Hay muchas enfermedades conocidas a nivel mundial, que pueden proliferar en estos tiempos en los que vivimos. Según los estudios científicos realizados en las nuevas épocas, han dado como resultado que el estrés, el ajetreo de estos nuevos tiempos, la mala alimentación y una vida sedentaria han tenido su repercusión en la proliferación de enfermedades como lo puede ser la diabetes.

Sin embargo, hay otra condición que las mujeres obtienen en su vida: La menopausia y queremos tratar sobre la relación que puede existir entre esta condición natural como lo es la menopausia y la diabetes

La diabetes

La diabetes es una enfermedad que surge cuando la glucosa en la sangre es demasiada para que el cuerpo pueda tolerar, lo que ocasiona que la insulina no pueda trabajar correctamente y esta queda dentro del cuerpo.

La insulina, como bien se sabe, es la hormona del cuerpo secretada por el páncreas, que permite el transporte de las moléculas de glucosa en la sangre hacia las células, con el fin de que estas puedan tener una mayor cantidad de energía. Es por ello que se sabe que los alimentos con azúcar pueden dar al cuerpo una buena cantidad de energía, siempre que no sea en exceso.

Síntomas de la diabetes en la menopausia

Cuando la diabetes y la menopausia se combinan en el cuerpo pueden ocasionar diversos cambios al organismo, tales como:

  • Cambios en el nivel de azúcar en la sangre: los estrógenos y la progesterona afectan la manera en que el cuerpo responde a la insulina, por lo que el cambio que produce la menopausia, en el que el estrógeno disminuye, puede ocasionar que los niveles de azúcar en sangre fluctúen.
  • Aumento de peso: Muchas mujeres aumentan de peso en la transición menopaúsica, lo que puede ocasionar que se sienta la necesidad de usar insulina o de consumir medicamentos orales para la diabetes.
  • Problemas sexuales: la diabetes puede dañar los nervios de las células que recubren la vagina, lo que puede dificultar la excitación y el orgasmo.
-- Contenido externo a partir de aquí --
(** Every accepted patch is well formed: an update hunk has at least one chunk,
    no chunk is empty, and the old lines, the new lines and the recorded context
    indices of a chunk come from one sequence of context, added and removed
    lines. *)
Theorem parse_patch_well_formed (patch : rstr) (args : ApplyPatchArgs) :
  parse_patch patch = Ok args → Forall hunk_wf (args_hunks args).
Proof. apply parse_patch_hunks_wf. Qed.
Lemma replacements_loop_preserve ls path li chunks reps :
  Forall chunk_built chunks → li ≤ length ls →
  replacements_loop ls path PreserveLineEndings li chunks = Ok reps →
  StronglySorted (before_or_append (length ls)) reps ∧
  Forall (λ r, li ≤ rep_start r ∧ rep_end r ≤ length ls) reps.
Proof.
  intros Hb. revert li reps. induction Hb as [|chunk chunks Hc _ IH]; intros li reps Hli; simpl.
  { intros [= <-]. split; constructor. }
  intros ([reps1 li1] & H1 & H)%result_bind_Ok.
  apply result_bind_Ok in H as (rest & H2 & H). injection H as <-.
  apply chunk_replacements_preserve in H1 as (Hr & Hf & Hk); [|done|done].
  apply IH in H2 as [Hs2 Hf2]; [|lia]. split.
  - apply StronglySorted_app_2; [|done|].
    + destruct Hk as [[Hk _]|[new ->]]; [|repeat constructor].
      eapply StronglySorted_weaken; [|exact Hk]. by left.
    + destruct Hk as [[_ Hk]|[new ->]].
      * eapply Forall_impl; [exact Hk|]. simpl. intros r Hr'.
        eapply Forall_impl; [exact Hf2|]. simpl. intros x Hx. left. unfold before. lia.
      * apply Forall_singleton, Forall_true. intros x. by right.
  - apply Forall_app. split.
    + destruct Hk as [[_ Hk]|[new ->]].
      * eapply Forall_impl; [exact Hk|]. simpl. lia.
      * apply Forall_singleton. unfold rep_end, rep_start, rep_len; simpl. lia.
    + eapply Forall_impl; [exact Hf2|]. simpl. lia.
Qed.

Lemma compute_replacements_preserve ls path chunks reps :
  Forall chunk_built chunks →
  compute_replacements ls path chunks PreserveLineEndings = Ok reps →
  replacements_ok (length ls) reps.
Proof.
  intros Hb (reps0 & H & [= <-])%result_bind_Ok.
  apply replacements_loop_preserve in H as [Hs Hf]; [|done|lia].
  apply sort_by_start_ok; [done|]. eapply Forall_impl; [done|]. simpl. lia.
Qed.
Las mujeres también pueden padecer de resequedad vaginal con la menopausia.
  • Infecciones: Con la diabetes y el exceso de azúcar en la sangre pueden surgir infecciones tanto vaginales como de orina, lo que ocasiona problemas para orinar. Tras la menopausia el riesgo es aún mayor.
  • Problemas para dormir: cuando surge la menopausia es posible que los sudores nocturnos y los sofocos mantengan a la mujer despierta, lo que puede ocasionar fluctuaciones del nivel de azúcar por la ausencia de sueño.